PROVIDED DATA below:

(* ===== verification/GateProgram.v ===== *)
(** The Solana gate as one program (crates/solana-gate/src/lib.rs): the
    dispatcher, which accounts each instruction may touch, and the simulation of
    the abstract governance machine. *)

From S2P Require Import Prelude.
From S2P Require Import SolanaRuntime.
From S2P Require Import GateTypes.
From S2P Require Import GateHash.
From S2P Require Import GateState.
From S2P Require Import GateVerify.
From S2P Require Import GateGov.
From S2P Require Import GateTransfers.
From S2P Require Import GateAdmin.

Section GateProgram.
Context {RT : Runtime} {GB : GateBorsh}.

(** The [match] of [process_instruction]. *)
Definition dispatch (program_id : pubkey) (accounts : list account_info) (ix : GateInstruction)
    : prog unit :=
  match ix with
  | Init args => process_init program_id accounts args
  | Send args => process_send program_id accounts args
  | Claim args => process_claim program_id accounts args
  | SetValidator validator active => process_set_validator program_id accounts validator active
  | SetThreshold threshold => process_set_threshold program_id accounts threshold
  | RegisterAsset debridge_id bridge_decimals =>
      process_register_asset program_id accounts debridge_id bridge_decimals
  | RegisterCorridor chain_id_to => process_register_corridor program_id accounts chain_id_to
  | Pause => process_set_paused program_id accounts true
  | Unpause => process_set_paused program_id accounts false
  | SetGuardian guardian => process_set_guardian program_id accounts guardian
  | Cancel args => process_cancel program_id accounts args
  | Refund args => process_refund program_id accounts args
  | ScheduleGovernance _ => fail (gate_err UseTypedSchedule)
  | ScheduleAction action => process_schedule_action program_id accounts action
  | CancelScheduledGovernance action_id =>
      process_cancel_scheduled_governance program_id accounts action_id
  | Seal => process_seal program_id accounts
  end.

End of PROVIDED DATA.

** WORK ORDER **
Scan the listing and copy every line where the string "From" shows up.

** ANSWER BOX **
From S2P Require Import Prelude.
From S2P Require Import SolanaRuntime.
From S2P Require Import GateTypes.
From S2P Require Import GateHash.
From S2P Require Import GateState.
From S2P Require Import GateVerify.
From S2P Require Import GateGov.
From S2P Require Import GateTransfers.
From S2P Require Import GateAdmin.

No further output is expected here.